Weißer Steinklee

Meliolotus albus - Weißer Steinklee
Meliolotus albus - Weißer Steinklee
wissenschaftl. Name: Melilotus albus
regionale Namen: Weißer Honigklee, Bokharaklee, Bucharaklee, Hingklee, Süßklee
Familie: Hülsenfrüchtler (Fabaceae)

Der Weiße Steinklee ist eine aus dem Mittelmeergebiet und aus Westasien stammende Nutzpflanze, die mittlerweile weltweit verbreitet ist. Sie hat stickstoffanreichernde (=leguminöse) Eigenschaften und eignet sich daher, vor allem in der Landwirtschaft, als Bodenverbesserer.

Wuchsform:

Die Pflanze wächst aufrecht. Der Stängel ist ästig verezweigt. Die Blätter sind dreiteilig gefiedert. Die gezähnte Blättchen haben bis zu 12 Paare an Seitennerven.

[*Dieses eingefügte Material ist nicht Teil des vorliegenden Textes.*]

(* ===== verification/CheckpointStore.v ===== *)
(** * Trusted checkpoints ([c2sp_tlog/checkpoint_store.py])

    The in-memory store of the highest accepted checkpoint per origin: its
    operations as they run under the origin's lock, and the interleavings of
    several threads that go through the two levels of locks. *)
From S2P Require Import Prelude Sha256 Errors PyText PyTime Budget.

(** ** Data *)

Record TrustedCheckpoint : Set := {
  tc_origin : str;
  tc_tree_size : Z;
  tc_root_hash : bytes;
  tc_witness_time : datetime
}.

#[global] Instance TrustedCheckpoint_eq_dec : EqDecision TrustedCheckpoint.
Proof. solve_decision. Defined.

(** ** Validation *)
Definition validate_origin (origin : str) : res unit :=
  raise_if (strip is_space origin ==? []) (ValueError (lit "checkpoint origin must be nonempty")).

(** The dynamic type tests hold by typing. *)
Definition checkpoint_snapshot (checkpoint : TrustedCheckpoint) : res TrustedCheckpoint :=
  validate_origin (tc_origin checkpoint) ;;
  raise_if (tc_tree_size checkpoint <? 0)
    (ValueError (lit "checkpoint tree size must be a non-negative integer")) ;;
  raise_if (negb (len (tc_root_hash checkpoint) =? 32))
    (ValueError (lit "checkpoint root must be a 32-byte SHA-256 hash")) ;;
  raise_if ((tc_tree_size checkpoint =? 0) && negb (tc_root_hash checkpoint ==? sha256 []))
    (ValueError (lit "empty checkpoint root must be SHA-256 of the empty string")) ;;
  match dt_utcoffset (tc_witness_time checkpoint) with
  | None => Raise (ValueError (lit "checkpoint witness time must be timezone-aware"))
  | Some offset =>
      instant ← try_except (astimezone_utc (dt_wall (tc_witness_time checkpoint)) offset)
        (λ _, Raise (ValueError (lit "checkpoint witness time is outside the supported range")));
      Ok {| tc_origin := tc_origin checkpoint; tc_tree_size := tc_tree_size checkpoint;
            tc_root_hash := tc_root_hash checkpoint; tc_witness_time := instant |}
  end.
(* ===== verification/HashTilesSpec.v ===== *)
(** * What the hash tiles show

    The tiles that the verifier accepts are those of the candidate's log, so the
    trusted checkpoint is that of a prefix of it; and an honest log's tiles are
    always accepted. *)
From S2P Require Import Prelude Sha256 Errors PyText PyTime Merkle MerkleConsistency Tiles CheckpointStore HashTiles.

(** ** Levels of a tree *)

(** [k] levels up. *)
Abbreviation lv k L := (Nat.iter k next_level L).

Lemma lv_S k L : lv (S k) L = lv k (next_level L).
Proof. symmetry. apply (Nat.iter_swap k). Qed.

Lemma lv_add a b L : lv (a + b) L = lv a (lv b L).
Proof. apply Nat.iter_add. Qed.

Lemma lv_nil k : lv k [] = [].
Proof. induction k; [done|]. by rewrite lv_S. Qed.

Lemma lv_root k L : level_root (lv k L) = level_root L.
Proof. revert L. induction k; intros L; [done|]. rewrite lv_S, IHk. apply level_root_next. Qed.

Lemma lv_hashes32 k L : hashes32 L → hashes32 (lv k L).
Proof. revert L. induction k; intros L HL; [done|]. rewrite lv_S. auto with py. Qed.

Lemma length_lv_exact k c L : length L = (c * 2 ^ k)%nat → length (lv k L) = c.
Proof.
  revert L. induction k as [|k IH]; intros L HL; [cbn in *; lia|].
  rewrite lv_S. apply IH. rewrite length_next_level, HL, Nat.pow_succ_r'.
  replace (c * (2 * 2 ^ k))%nat with (2 * (c * 2 ^ k))%nat by lia. by rewrite Nat.div2_succ_double.
Qed.

Lemma lv_app k c A B : length A = (c * 2 ^ k)%nat → lv k (A ++ B) = lv k A ++ lv k B.
Proof.
  revert A B. induction k as [|k IH]; intros A B HA; [done|].
  rewrite Nat.pow_succ_r' in HA. rewrite !lv_S, next_level_app by (exists (c * 2 ^ k)%nat; lia).
  apply IH. rewrite length_next_level, HA.
  replace (c * (2 * 2 ^ k))%nat with (2 * (c * 2 ^ k))%nat by lia. by rewrite Nat.div2_succ_double.
Qed.
(** Exponent notation. *)
Lemma format_jcs_exp neg ds x :
  significant ds →
  format_jcs_text neg (take 1 ds ++ (if len ds =? 1 then [] else [46] ++ drop 1 ds) ++ [101]
    ++ (if x <? 0 then [45] else [43]) ++ zfill 2 (str_of_nonneg (Z.abs x))) = ecma_number neg ds (x + 1).
Proof.
  intros Hds. pose proof (strip_significant [] ds [] Hds) as Hstrip.
  destruct (Hstrip ltac:(constructor) ltac:(constructor)) as [Hs1 Hs2]. clear Hstrip.
  rewrite app_nil_r in Hs1, Hs2. cbn [app] in Hs1, Hs2.
  pose proof Hds as (Hd & (c & s & -> & Hc) & _). apply Forall_cons in Hd as [Hc1 Hd].
  set (mant := take 1 (c :: s) ++ (if len (c :: s) =? 1 then [] else [46] ++ drop 1 (c :: s))).
  assert (101 ∉ mant) as He.
  { unfold mant. pose proof (digits_not_elem s 101 Hd eq_refl). cbn.
    assert (101 ≠ c) by (intros <-; done). destruct (_ =? 1); set_solver. }
  assert (46 ∉ [c]) as Hdot by (intros Hin%list_elem_of_singleton; by subst c).
  assert (mant = [c] ∧ s = [] ∨ s ≠ [] ∧ mant = [c] ++ 46 :: s) as Hmant.
  { unfold mant. rewrite len_cons. destruct (Z.eqb_spec (1 + len s) 1).
    - left. split; [done|]. apply len_0_nil. lia.
    - right. split; [by intros ->|done]. }
  rewrite app_assoc. fold mant. cbn [app].
  set (tail := (if x <? 0 then [45] else [43]) ++ zfill 2 (str_of_nonneg (Z.abs x))).
  apply (format_jcs_analysis neg _ mant x [c] s).
  - rewrite find_char by done. pose proof (len_nonneg mant).
    destruct (Z.eqb_spec (len mant) (-1)); [lia|]. unfold len. by rewrite Nat2Z.id, take_app_length.
  - rewrite find_char by done. pose proof (len_nonneg mant).
    destruct (Z.eqb_spec (len mant) (-1)); [lia|]. rewrite drop_len_cons. unfold tail.
    destruct (Z.ltb_spec x 0); cbn [app]; rewrite zfill_int by lia; lia.
  - destruct Hmant as [[-> ->]|[_ ->]]; [by rewrite find_none|].
    by rewrite (find_char 46 [c] s).
  - destruct Hmant as [[-> ->]|[_ ->]]; [by rewrite find_none|].
    by rewrite (find_char 46 [c] s).
  - done.
  - cbn [app]. rewrite Hs2. change (len [c]) with 1. lia.
Qed.
Lemma scan_int fuel z rest : Z.abs z < 2 ^ 53 → stops rest →
  scan_value h (S fuel) (str_of_int z ++ rest) = Ok (JInt z, rest).
Proof.
  intros Hz Hr. unfold str_of_int. destruct (Z.ltb_spec z 0) as [Hneg|Hpos].
  - cbn [app scan_value Z.eqb Pos.eqb].
    destruct (str_of_nonneg (- z)) as [|c s] eqn:Hs; [by apply str_of_nonneg_nonempty in Hs|].
    pose proof (str_of_nonneg_digits (- z) ltac:(lia)) as Hd. rewrite Hs in Hd.
    apply Forall_cons in Hd as [Hc _].
    assert (startswith (lit "Infinity") ((c :: s) ++ rest) = false) as ->.
    { change (lit "Infinity") with (73 :: lit "nfinity"). cbn [app startswith].
      destruct (Z.eqb_spec 73 c) as [<-|]; done. }
    rewrite <- Hs, scan_number_int by (done || lia). by rewrite Z.opp_involutive.
  - rewrite <- (scan_number_int false z rest) by (done || lia).
    destruct (str_of_nonneg z) as [|c s] eqn:Hs; [by apply str_of_nonneg_nonempty in Hs|].
    pose proof (str_of_nonneg_digits z ltac:(lia)) as Hd. rewrite Hs in Hd.
    apply Forall_cons in Hd as [Hc _].
    assert (∀ x, is_digit x = false → (c =? x) = false ∧ (x =? c) = false) as Hx.
    { intros x Hx. split; apply Z.eqb_neq; intros ->; congruence. }
    cbn [app scan_value].
    destruct (Hx 34 eq_refl) as [-> _], (Hx 123 eq_refl) as [-> _], (Hx 91 eq_refl) as [-> _],
      (Hx 45 eq_refl) as [-> _].
    assert (∀ x p t, is_digit x = false → startswith (x :: p) (c :: t) = false) as Hsw.
    { intros x p t Hd. cbn [startswith]. by destruct (Hx x Hd) as [_ ->]. }
    change (lit "null") with (110 :: lit "ull"). change (lit "true") with (116 :: lit "rue").
    change (lit "false") with (102 :: lit "alse"). change (lit "NaN") with (78 :: lit "aN").
    change (lit "Infinity") with (73 :: lit "nfinity").
    by rewrite !Hsw.
Qed.

(** *** Containers *)
Lemma str_of_int_head z : ∃ c t, str_of_int z = c :: t ∧ (c = 45 ∨ is_digit c = true).
Proof.
  unfold str_of_int. destruct (Z.ltb_spec z 0); [by exists 45, (str_of_nonneg (- z)); auto|].
  destruct (str_of_nonneg z) as [|c t] eqn:Hs; [by apply str_of_nonneg_nonempty in Hs|].
  pose proof (str_of_nonneg_digits z ltac:(lia)) as Hd. rewrite Hs in Hd. apply Forall_cons in Hd as [Hc _].
  eauto.
Qed.
(* ===== verification/EventCodecSpec.v ===== *)
(** * What the envelope codec guarantees

    Signers and verifiers agree on the signed bytes of an event, and the
    logical identifier determines everything of an entry but its signatures. *)
From S2P Require Import Prelude Sha256 Errors PyText Base64 Utils Lr PyFloat PyTime Canonical CanonicalSpec JsonScan JsonRoundtrip Keys EventCodec.

(** ** Members of sorted objects *)
Lemma member_app k (a b : list (str * json)) :
  member k (a ++ b) = match member k a with Some v => Some v | None => member k b end.
Proof. induction a as [|[x v] a IH]; cbn; [done|]. by destruct (x ==? k). Qed.

Lemma member_None k (d : list (str * json)) : k ∉ d.*1 → member k d = None.
Proof.
  induction d as [|[x v] d IH]; cbn; [done|]. intros Hk. destruct (x ==? k) eqn:Hx; [|set_solver].
  rewrite eqb_true in Hx. set_solver.
Qed.

Lemma member_elem k v (d : list (str * json)) : NoDup d.*1 → (k, v) ∈ d → member k d = Some v.
Proof.
  induction d as [|[x w] d IH]; cbn; [set_solver|]. intros [Hx Hnd]%NoDup_cons Hin.
  apply elem_of_cons in Hin as [[= -> ->]|Hin]; [by rewrite eqb_refl|].
  destruct (x ==? k) eqn:E; [|auto]. rewrite eqb_true in E. subst x. exfalso. apply Hx.
  apply list_elem_of_fmap. by exists (k, v).
Qed.

Lemma member_in k v (d : list (str * json)) : member k d = Some v → (k, v) ∈ d.
Proof.
  induction d as [|[x w] d IH]; cbn; [done|]. destruct (x ==? k) eqn:E.
  - rewrite eqb_true in E. subst x. intros [= ->]. left.
  - intros Hm. right. auto.
Qed.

Wuchshöhe: 50 cm bis 200 cm

Blüte

Die weißen Blüten sind bis zu 7 mm lang. Die Blütentraube mit einer Länge von bis zu 6 cm kann bis zu 800 Einzelblüten enthalten.

Standort: Bachsäume
Verbreitung:
einheimische Pflanze, häufig angepflanzt
Herkunft: Europa (eingebürgert), Westasien, Mittelmeergebiet
Meliolotus albus - Weißer Steinklee
Meliolotus albus - Weißer Steinklee

Angaben zur Bienenweide

Blütezeit: 2. Hälfte Juni bis 2. Hälfte September
Nektar: sehr reichhaltiges Nektarangebot
Pollen: reiches Pollenangebot
Pollenfarbe:
wachsgelb  

Gifte und Wirkstoffe: Das Kraut wird bei Insuffizienz der Beinvenen, bei schweren Beinen, Schwellungen und Juckreiz angewandt.

Besonderheiten: Die frische Pflanze bildet Cumarin, das auch im Echten Steinklee (Meliolotus officinalis) und im Waldmeister (Galium odoratum) enthalten ist. Sie entfaltet beim Trocknen den waldmeistertypischen Geruch.

Der Weiße Steinklee ist in der Saatgutmischung "Blühende Landschaft" enthalten.